In the case of Google and every other “untethered” personal health record out there, it didn’t fit physician workflow. That’s why I was disheartened to learn this week that one of the first twodevelopment partners for Walgreens’ new API for prescription refills is a PHR startup called Healthspek. I hate to say it, but that is bound to fail unless Walgreens finds a way to populate Healthspek records with pharmacy and Take Care Health System clinic data.

Predictably enough, there was a strong response to Versel’s column. Here is Dr Betsy Bennet:

As a health psychologist with a lot of years in pharma and healthcare, I am continually frustrated with the hype that accompanies most “health apps”. Not everyone enjoys computer games, not everyone wants to “share” the issues they’re ashamed of with their “social network”, not everyone is interested in being a “quantified self”. This is not to say that digital health is futile or a bad idea. But if we took the time to understand why so many doctors hate EHRs and patients are not interested in paying to “manage their health information” (What does that mean, anyway?) we would come a long way towards finding digital interventions that people actually want to use.

 

The most trenchant (particularly point 1) comment was from “Cynical”

Well written. This is one of the few columns (or rants) that actually understands the reality of healthcare and digital health (attending any health care conference will also highlight this divide).

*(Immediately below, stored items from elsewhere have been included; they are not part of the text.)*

(* ===== verification/PoolLease.v ===== *)
(** * identity: leases

    The theorems on the leases of Pool.v: whatever the interleaving, an identity
    is leased to one caller at a time and the pool's counters are those of its
    callers; an unpinned lease takes the least used free identity; and the end of
    a lease penalises or clears only the health records it concerns. *)
From S2P Require Import Prelude Strconv Errors Pool.
From stdpp Require Import gmap.
Open Scope Z_scope.
Open Scope go_scope.

(** ** Selection *)

(** The slot is not cooling down, and neither is its route. *)
Definition warm (now : Z) (entries : gmap string entry) (s : nat * nat * proxyState) : Prop :=
  let '(ordinal, i, x) := s in
  h_CooldownUntil (px_health x) <= now /\
  forall id e, slot_entry x ordinal = Some id -> entries !! id = Some e -> h_CooldownUntil (en_health e) <= now.

Definition entry_at (entries : gmap string entry) (s : nat * nat * proxyState) : option (string * entry) :=
  let '(ordinal, i, x) := s in slot_entry x ordinal ≫= fun id => (fun e => (id, e)) <$> entries !! id.

(** ... and its identity is neither leased nor waited for. *)
Definition free (now : Z) (entries : gmap string entry) (s : nat * nat * proxyState) : Prop :=
  warm now entries s /\
  match entry_at entries s with Some (_, e) => en_busy e = false /\ en_waiting e <= 0 | None => True end.
(* ===== verification/AccountHealth.v ===== *)
(** * instagramapp: the health of accounts and their rows

    The theorems on the health checkpoints of Accounts.v: whatever order
    responses, renewals, replacements and failing database statements come in,
    the pool and the database agree on every account the pool may lease. *)
From S2P Require Import Prelude Strconv Errors Accounts AccountLease.
From stdpp Require Import gmap.
Open Scope Z_scope.
Open Scope go_scope.

(** ** What is yet to be saved *)

(** A request that is about to record the death of [a], or a cooldown of at
    least [u]. *)
Definition condemns (a : nat) (ph : phase) : Prop :=
  match ph with Marking b _ reason _ _ _ => b = a /\ reason <> "" | _ => False end.
Definition postpones (a : nat) (u : Z) (ph : phase) : Prop :=
  match ph with Marking b _ _ (Some u') _ _ => b = a /\ u <= u' | _ => False end.

Definition requested (callers : list phase) (P : phase -> Prop) : Prop := exists i ph, callers !! i = Some ph /\ P ph.

(** Only downloads are at account [a]. *)
Definition quiet (a : nat) (callers : list phase) : Prop :=
  forall i ph, callers !! i = Some ph -> target ph = Some a -> is_download ph = true.

Section Health.
(** The accounts that may be dead in memory only. *)
Context (unrecorded : nat -> Prop).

What I am finding is two fold:

1. The vast majority of these DTC products are created by people who have had success in other areas of “digital” – and therefore they build what they know – consumer facing apps / websites that just happen to be focused in health. They think that healthcare is huge ($$), broken, and therefore easily fixed using the same principals applied to music, banking, or finding a movie. But they have zero understanding of the “business of healthcare”, and as a result have no ability to actually sell their products into the health care industry – one of the slowest moving, convoluted, and cumbersome industries in the world.

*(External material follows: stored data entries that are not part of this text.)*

(* ===== verification/Regexp.v ===== *)
(** * Regular expressions

    The part of Go's regexp the program matches replies of a service with:
    ASCII classes, groups, alternatives, repetition, [^], [$] and [\b], asked
    only whether a text has a match.  [ends] computes the ends of the matches
    from a position; [matches] is the relation it decides. *)
From S2P Require Import Prelude Strconv.
Open Scope Z_scope.
Open Scope go_scope.

Inductive re :=
| Eps
| Class (f : ascii -> bool)
| Cat (r s : re)
| Alt (r s : re)
| Star (r : re)
| Begin
| End_
| Boundary.

Definition is_word (a : ascii) : bool :=
  let n := N_of_ascii a in
  ((48 <=? n) && (n <=? 57) || (65 <=? n) && (n <=? 90) || (97 <=? n) && (n <=? 122) || (n =? 95))%N.

Definition word_at (w : list ascii) (i : nat) : bool := match w !! i with Some a => is_word a | None => false end.
Definition boundary (w : list ascii) (i : nat) : bool :=
  xorb (match i with O => false | S i => word_at w i end) (word_at w i).

(** From each end, again; an empty repetition leads nowhere new. *)
Fixpoint repeat_ends (step : nat -> list nat) (fuel : nat) (i : nat) : list nat :=
  match fuel with
  | O => [i]
  | S fuel => i :: mjoin ((fun j => if (i <? j)%nat then repeat_ends step fuel j else []) <$> step i)
  end.

Fixpoint ends (w : list ascii) (r : re) (i : nat) : list nat :=
  match r with
  | Eps => [i]
  | Class f => match w !! i with Some a => if f a then [S i] else [] | None => [] end
  | Cat r s => ends w r i ≫= ends w s
  | Alt r s => ends w r i ++ ends w s i
  | Star r => repeat_ends (ends w r) (length w - i) i
  | Begin => if (i =? 0)%nat then [i] else []
  | End_ => if (i =? length w)%nat then [i] else []
  | Boundary => if boundary w i then [i] else []
  end.

(** [MatchString] *)
Definition MatchString (r : re) (s : string) : bool :=
  let w := String.list_ascii_of_string s in
  existsb (fun i => negb (bool_decide (ends w r i = []))) (seq 0 (S (length w))).

Inductive matches (w : list ascii) : re -> nat -> nat -> Prop :=
| M_Eps i : matches w Eps i i
| M_Class f i a : w !! i = Some a -> f a = true -> matches w (Class f) i (S i)
| M_Cat r s i j k : matches w r i j -> matches w s j k -> matches w (Cat r s) i k
| M_Alt_l r s i j : matches w r i j -> matches w (Alt r s) i j
| M_Alt_r r s i j : matches w s i j -> matches w (Alt r s) i j
| M_Star_nil r i : matches w (Star r) i i
| M_Star_cons r i j k : matches w r i j -> matches w (Star r) j k -> matches w (Star r) i k
| M_Begin : matches w Begin 0 0
| M_End : matches w End_ (length w) (length w)
| M_Boundary i : boundary w i = true -> matches w Boundary i i.

Lemma matches_bounds w r i j : matches w r i j -> (i <= length w)%nat -> (i <= j <= length w)%nat.
Proof.
  intros H. induction H; intros Hi; try lia.
  - apply lookup_lt_Some in H. lia.
Qed.

Lemma repeat_ends_sound w r step fuel i j : (forall i j, j ∈ step i -> matches w r i j) -> j ∈ repeat_ends step fuel i -> matches w (Star r) i j.
Proof.
  intros Hs. revert i. induction fuel as [|fuel IH]; intros i Hj; cbn [repeat_ends] in Hj.
  - apply list_elem_of_singleton in Hj as ->. constructor.
  - apply elem_of_cons in Hj as [->|Hj]; [constructor|].
    apply list_elem_of_join in Hj as (l & Hj & Hl). apply list_elem_of_fmap in Hl as (k & -> & Hk).
    destruct (Nat.ltb_spec i k); [|by apply elem_of_nil in Hj]. eapply M_Star_cons; [by apply Hs|by apply IH].
Qed.

Lemma repeat_ends_complete w r step fuel i j : (forall i j, (i <= length w)%nat -> matches w r i j -> j ∈ step i) ->
  matches w (Star r) i j -> (i <= length w)%nat -> (length w - i <= fuel)%nat -> j ∈ repeat_ends step fuel i.
Proof.
  intros Hs H. remember (Star r) as q eqn:Eq. revert fuel Eq. induction H; intros fuel Eq Hi Hf; try discriminate Eq.
  - destruct fuel; left.
  - injection Eq as ->. pose proof (matches_bounds _ _ _ _ H Hi). destruct (decide (i = j)) as [->|Hne]; [by apply IHmatches2|].
    destruct fuel as [|fuel]; [lia|]. cbn [repeat_ends]. right. apply list_elem_of_join.
    exists (repeat_ends step fuel j). split; [apply IHmatches2; [done|lia|lia]|]. apply list_elem_of_fmap. exists j. split; [|by apply Hs].
    destruct (Nat.ltb_spec i j); [done|lia].
Qed.

(** The matcher decides the relation. *)
Lemma ends_spec w r i j : (i <= length w)%nat -> j ∈ ends w r i <-> matches w r i j.
Proof.
  intros Hi. split.
  - clear Hi. revert i j. induction r; intros i j; cbn [ends].
    + intros ->%list_elem_of_singleton. constructor.
    + destruct (w !! i) as [a|] eqn:Ea; [|by intros ?%elem_of_nil]. destruct (f a) eqn:Ef; [|by intros ?%elem_of_nil].
      intros ->%list_elem_of_singleton. by eapply M_Class.
    + intros (k & Hk & Hj)%list_elem_of_bind. eapply M_Cat; [by apply IHr1|by apply IHr2].
    + intros [H|H]%elem_of_app; [by apply M_Alt_l, IHr1|by apply M_Alt_r, IHr2].
    + by apply repeat_ends_sound.
    + destruct (Nat.eqb_spec i 0) as [->|]; [|by intros ?%elem_of_nil]. intros ->%list_elem_of_singleton. constructor.
    + destruct (Nat.eqb_spec i (length w)) as [->|]; [|by intros ?%elem_of_nil]. intros ->%list_elem_of_singleton. constructor.
    + destruct (boundary w i) eqn:E; [|by intros ?%elem_of_nil]. intros ->%list_elem_of_singleton. by constructor.
  - revert i j Hi. induction r; intros i j Hi H.
    + inversion H; subst. left.
    + inversion H as [|? ? a Ha Hf| | | | | | | |]; subst. cbn. rewrite Ha, Hf. left.
    + inversion H; subst. apply list_elem_of_bind. match goal with H1 : matches w r1 i ?k |- _ => exists k; pose proof (matches_bounds _ _ _ _ H1 Hi) end.
      split; [apply IHr2; [lia|done]|by apply IHr1].
    + cbn. apply elem_of_app. inversion H; subst; [left; by apply IHr1|right; by apply IHr2].
    + cbn. eapply repeat_ends_complete; [|exact H|done|done]. intros; by apply IHr.
    + inversion H; subst. left.
    + inversion H; subst. cbn. rewrite Nat.eqb_refl. left.
    + inversion H as [| | | | | | | | |? Hb]; subst. cbn. rewrite Hb. left.
Qed.

Lemma MatchString_spec r s : MatchString r s = true <->
  let w := String.list_ascii_of_string s in exists i j, (i <= length w)%nat /\ matches w r i j.
Proof.
  unfold MatchString. cbv zeta. set (w := String.list_ascii_of_string s). rewrite existsb_exists. split.
  - intros (i & Hi%in_seq & H%negb_true_iff%bool_decide_eq_false). destruct (ends w r i) as [|j l] eqn:E; [done|].
    exists i, j. split; [lia|]. apply ends_spec; [lia|]. rewrite E. left.
  - intros (i & j & Hi & H). exists i. split; [apply in_seq; lia|]. apply negb_true_iff, bool_decide_eq_false.
    apply ends_spec in H; [|done]. intros E. rewrite E in H. by apply elem_of_nil in H.
Qed.

(** ** Notation of patterns *)

Definition chr (a : ascii) : re := Class (Ascii.eqb a).
Fixpoint lit (s : string) : re := match s with EmptyString => Eps | String a s => Cat (chr a) (lit s) end.
Definition opt (r : re) : re := Alt r Eps.
Definition plus (r : re) : re := Cat r (Star r).
Definition one_of (s : string) : re := Class (fun a => existsb (Ascii.eqb a) (String.list_ascii_of_string s)).
Definition range (lo hi : ascii) : re := Class (fun a => (N_of_ascii lo <=? N_of_ascii a)%N && (N_of_ascii a <=? N_of_ascii hi)%N).
Fixpoint alts (l : list re) : re := match l with [] => Class (fun _ => false) | [r] => r | r :: l => Alt r (alts l) end.
Fixpoint cats (l : list re) : re := match l with [] => Eps | [r] => r | r :: l => Cat r (cats l) end.
Definition words (l : list string) : re := alts (lit <$> l).

Example match_demo :
  MatchString (cats [Boundary; words ["invalid"; "expired"]; plus (one_of " _-"); lit "device"; Boundary]) "an expired__device." = true /\
  MatchString (cats [Boundary; words ["invalid"; "expired"]; plus (one_of " _-"); lit "device"; Boundary]) "an expired devices" = false /\
  MatchString (cats [Begin; plus (range "0" "9"); End_]) "0123" = true /\ MatchString (cats [Begin; plus (range "0" "9"); End_]) "012a" = false.
Proof. vm_compute. repeat split. Qed.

2. Almost none of these products have any clinical knowledge closely integrated — many have a doctor (entrepreneur) on the “advisory board”, but in most cases there are no actual practicing physicians involved (physician founders are often still in med school, only practiced for a limited time, or never at all). This results in two problems – one of which the author notes – no understanding of workflow; the other being no real clinical efficacy for the product — meaning, they do not actually improve health, improve efficiency, or lower cost. Any physician will be able to lament the issues of self-reported data…

Instead of hanging out at gyms or restaurants building apps for diets or food I would recommend digital health entrepreneurs hang out in any casino in America around 1pm any day of the week – that is your audience. And until your product tests well with that group, you have no real shot.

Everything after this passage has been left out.